I don’t know how to understand that time, that liminal space. Perhaps it was a time of duality. Of living and not living. Of growing and not growing. Of suffering and joy. Of life and death. When my mind pictures the ten years of Neve’s life, I see a blurry, desolate period for her final three, punctuated by glorious sparks of love and laughter. A was and was not. A presence and an absence. The scales initially tipped towards presence, but gradually tipping towards absence as time marched on.
Death
Age 10 is a transitional age. Still a child, certainly not yet a teenager but on the cusp of something. Even though Neve was desperately unwell and losing skills and abilities, she also continued to grow and to develop. I saw clear glimpses of the preteen that she was becoming, no longer a young child. My brain struggled to integrate these two ideas. How could a child become both younger and older, at the same time? Perhaps we aren’t set up to comprehend that a child will continue to grow and develop, even as a tumour marches across a brain, creating havoc as it progresses.
How can a child go from rolling her eyes at me, eating crunchy bread, making us laugh to being still, growing cold, gone? The moment of death was a shock like no other, anticipated in every way but absolutely not expected. Ten year olds are so full of life, how is it possible that life can go, just like that?
How did age ten as a transitional age come to mean a transition to death? How did I not really fully know that ten year olds die? I feel simultaneous gratitude and sorrow, for the decade that I had with my child. A decade is a gift, when I think of my friends whose babies have died. But a decade is also a life interrupted, a child just beginning to tiptoe out of childhood. It is unfathomable that Neve might have looked like the ten year olds I see around me, had she not been unwell, dying and then dead.
Absence
And then there is after. There is the time of absence, when Neve would have been a preteen and a young teenager and beyond. I see her friends and her cohort I and wonder. They seem so grown up. They walk to school alone, they play in the park without parents, they wear clothes that I associate with teenagers. With the period of illness being so hazy, my brain tries to grow Neve from the seven year old into the teenager. The cavernous space of illness and death hampers the fabrication of this image.
I see her friends in their final year of primary school, pondering secondary schools and I can’t really understand. How could the well Neve that I knew, the young child, how could she have been teetering on the edge of leaving young childhood behind? How can an illness create such a blur in a life, that the borders are vague yet also stark? Diagnosis was a fixed period, yet she was unwell before and her diagnosis didn’t become fully clear immediately. Equally, her death, April 30th, just after 7pm, was fixed, yet her final years were such a period of living and not, of developing and unraveling, that her illness often obscures the reality of her death.

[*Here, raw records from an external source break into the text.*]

(** * ASAUpdater: per-device upgrade sequence, session connector and
      worker pool.

    Shallow embedding of [ASAUpdater.upgrade_asa],
    [helpers.device_helper.DeviceHelper] and
    [helpers.threading_helper.ThreadingHelper].

    The netmiko session, the SCP file transfer, the file system, the
    clock and the ping subprocess are external: every call to them goes
    through one typed handler on an abstract world and is appended to a
    trace, so that "was never attempted" is a statement about the trace.
    Python exceptions are results ([Raise]); the [Device] object, which the
    source mutates in place, is a component of the threaded state. *)

From Stdlib Require Import String Ascii List ZArith Bool Lia Permutation.
From Stdlib Require Import DecimalString.
Import ListNotations.
Open Scope string_scope.

(** ** Python strings (ASCII text) *)

Module PyStr.

(** [str.lower] on ASCII letters. *)
Definition lower_ascii (c : ascii) : ascii :=
  let n := nat_of_ascii c in
  if andb (Nat.leb 65 n) (Nat.leb n 90) then ascii_of_nat (n + 32) else c.

Fixpoint lower (s : string) : string :=
  match s with
  | EmptyString => EmptyString
  | String c r => String (lower_ascii c) (lower r)
  end.

(** Whitespace as [str.split()] without arguments sees it. *)
Definition is_space (c : ascii) : bool :=
  let n := nat_of_ascii c in
  orb (andb (Nat.leb 9 n) (Nat.leb n 13))
      (orb (andb (Nat.leb 28 n) (Nat.leb n 31)) (Nat.eqb n 32)).
(** X11: a 201 from [shortenHandler] describes the record it has just
    stored: the response carries the [url] of the request, the short code,
    the short URL made of the registry's domain, a slash and the code, and
    the expiry of the stored record, which was created at the clock reading
    with no clicks.  The record expires 30 minutes after its creation when
    [validity_minutes] is absent, zero or negative, and that many minutes
    after it when it is between 1 and 153722867. *)
Theorem shortenHandler_created (fuel : nat) (store store' : Store)
    (req : ShortenRequest) (now : Time) (r r' : Rand) (resp : Response) :
  shortenHandler fuel store (Some req) now r = Some (resp, store', r') →
  status_of resp = StatusCreated →
  ∃ link,
    resp = writeJSON StatusCreated
             [("short_url", JString (domain store +:+ "/" +:+ ShortCode link));
              ("short_code", JString (ShortCode link));
              ("expires_at", JTime (ExpiresAt link));
              ("long_url", JString (URL req))]
    ∧ data store !! ShortCode link = None
    ∧ Get store' (ShortCode link) = Some link
    ∧ LongURL link = URL req
    ∧ CreatedAt link = now
    ∧ Clicks link = 0%Z
    ∧ ((ValidityMinute req ≤ 0)%Z →
       ExpiresAt link = (now + 30 * 60000000000)%Z)
    ∧ ((0 < ValidityMinute req ≤ 153722867)%Z →
       ExpiresAt link = (now + ValidityMinute req * 60000000000)%Z).
Proof.
  intros H Hst.
  destruct (shortenHandler_inv _ _ _ _ _ _ _ _ H)
    as [(? & -> & _)
       |[(req0 & _ & _ & -> & _)
        |[(req0 & msg & _ & _ & _ & ->)
         |(req0 & link & [= <-] & Hu & HC & ->)]]];
    try discriminate Hst.
  apply Create_Ok_inv in HC as (_ & Hfree & _ & Hl & ->).
  exists link. rewrite Hl. cbn [LongURL ShortCode ExpiresAt CreatedAt Clicks].
  split; [done|]. split; [done|].
  split; [unfold Get; cbn [data]; rewrite lookup_insert_eq; by rewrite <- Hl|].
  split; [done|]. split; [done|]. split; [done|]. split.
  - intros Hv. by rewrite request_validity_default.
  - intros Hv. by rewrite request_validity_minutes.
Qed.

Lemma shortenHandler_created_witness :
  ∃ link,
    writeJSON StatusCreated
      [("short_url", JString "http://localhost:8080/aaaaaa");
       ("short_code", JString "aaaaaa");
       ("expires_at", JTime 1800000000005);
       ("long_url", JString "https://example.com")]
    = writeJSON StatusCreated
        [("short_url",
          JString (domain (NewStore "http://localhost:8080")
                   +:+ "/" +:+ ShortCode link));
         ("short_code", JString (ShortCode link));
         ("expires_at", JTime (ExpiresAt link));
         ("long_url",
          JString (URL (mkShortenRequest "https://example.com" "" 0)))]
    ∧ data (NewStore "http://localhost:8080") !! ShortCode link = None
    ∧ Get (mkStore {[ "aaaaaa" := mkLink "https://example.com" "aaaaaa" 5
                                         1800000000005 0 ]}
                   "http://localhost:8080") (ShortCode link) = Some link
    ∧ LongURL link = URL (mkShortenRequest "https://example.com" "" 0)
    ∧ CreatedAt link = 5%Z
    ∧ Clicks link = 0%Z
    ∧ ((ValidityMinute (mkShortenRequest "https://example.com" "" 0) ≤ 0)%Z →
       ExpiresAt link = (5 + 30 * 60000000000)%Z)
    ∧ ((0 < ValidityMinute (mkShortenRequest "https://example.com" "" 0)
        ≤ 153722867)%Z →
       ExpiresAt link
       = (5 + ValidityMinute (mkShortenRequest "https://example.com" "" 0)
              * 60000000000)%Z).
Proof.
  apply (shortenHandler_created 1 (NewStore "http://localhost:8080") _
           (mkShortenRequest "https://example.com" "" 0) 5 zeros
           (mkRand (λ _, 0) 6)); reflexivity.
Defined.

(** X12: [validity_minutes] is multiplied by [time.Minute] in [int64]
    without a bound.  For a value from 153722868 to 307445734 the product
    wraps around to a negative validity: the 201 is sent, but the stored
    record expires before it was created, and a redirect request at the
    very clock reading of its creation is answered with Gone. *)
Theorem shortenHandler_validity_wraps (fuel : nat) (store store' : Store)
    (req : ShortenRequest) (now : Time) (r r' : Rand) (resp : Response) :
  shortenHandler fuel store (Some req) now r = Some (resp, store', r') →
  status_of resp = StatusCreated →
  (153722867 < ValidityMinute req ≤ 307445734)%Z →
  ∃ link,
    Get store' (ShortCode link) = Some link
    ∧ CreatedAt link = now
    ∧ ExpiresAt link = (now + (ValidityMinute req * 60000000000 - 2 ^ 64))%Z
    ∧ (ExpiresAt link < CreatedAt link)%Z
    ∧ redirectHandler store' (ShortCode link) now
      = (httpError StatusGone "short link expired", store').
Proof.
  intros H Hst Hv.
  destruct (shortenHandler_inv _ _ _ _ _ _ _ _ H)
    as [(? & -> & _)
       |[(req0 & _ & _ & -> & _)
        |[(req0 & msg & _ & _ & _ & ->)
         |(req0 & link & [= <-] & Hu & HC & ->)]]];
    try discriminate Hst.
  apply Create_Ok_inv in HC as (_ & _ & _ & Hl & ->).
  destruct (request_validity_overflow req Hv) as [Hval Hneg].
  assert (Hget : Get (mkStore (<[ShortCode link := link]> (data store))
                              (domain store)) (ShortCode link) = Some link)
    by (unfold Get; cbn [data]; apply lookup_insert_eq).
  assert (Hexp : ExpiresAt link = (now + request_validity req)%Z)
    by (by rewrite Hl).
  assert (Hcr : CreatedAt link = now) by (by rewrite Hl).
  exists link. split; [done|]. split; [done|].
  split; [by rewrite Hexp, Hval|]. split; [lia|].
  unfold redirectHandler. rewrite Hget.
  by assert (After now (ExpiresAt link) = true) as ->
    by (apply Z.ltb_lt; lia).
Qed.

Lemma shortenHandler_validity_wraps_witness :
  ∃ link,
    Get (mkStore {[ "late" := mkLink "https://example.com" "late" 5
                                     (-9223371993709551611) 0 ]}
                 "http://localhost:8080") (ShortCode link) = Some link
    ∧ CreatedAt link = 5%Z
    ∧ ExpiresAt link = (5 + (153722868 * 60000000000 - 2 ^ 64))%Z
    ∧ (ExpiresAt link < CreatedAt link)%Z
    ∧ redirectHandler
        (mkStore {[ "late" := mkLink "https://example.com" "late" 5
                                     (-9223371993709551611) 0 ]}
                 "http://localhost:8080") (ShortCode link) 5
      = (httpError StatusGone "short link expired",
         mkStore {[ "late" := mkLink "https://example.com" "late" 5
                                     (-9223371993709551611) 0 ]}
                 "http://localhost:8080").
Proof.
  apply (shortenHandler_validity_wraps 0 (NewStore "http://localhost:8080") _
           (mkShortenRequest "https://example.com" "late" 153722868) 5 zeros
           zeros
           (writeJSON StatusCreated
              [("short_url", JString "http://localhost:8080/late");
               ("short_code", JString "late");
               ("expires_at", JTime (-9223371993709551611));
               ("long_url", JString "https://example.com")])).
  - reflexivity.
  - reflexivity.
  - cbn. lia.
Defined.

We started to read the first Harry Potter book when she was unwell but it quickly became too complicated for her. Or maybe her brain became too clouded to understand it. As her 11th birthday approaches, I wonder whether she would be hoping for a Hogwarts letter. I wonder what happened to that space of time, how that small child could, in a different life, be dreaming of a letter of acceptance from Professor McGonagall.
How will the absence expand, in the coming years, endless, leaving Neve behind in the fragments of a short life, only blurry memories to cling to?
Hello Emily.
Thank you for your eloquent writing.
It is a beautiful expression of your love for Neve.
Your description of Neve pre-diagnosis, age seven, reminds me of Norah Jone's song Seven Years. I was most curious if you know it?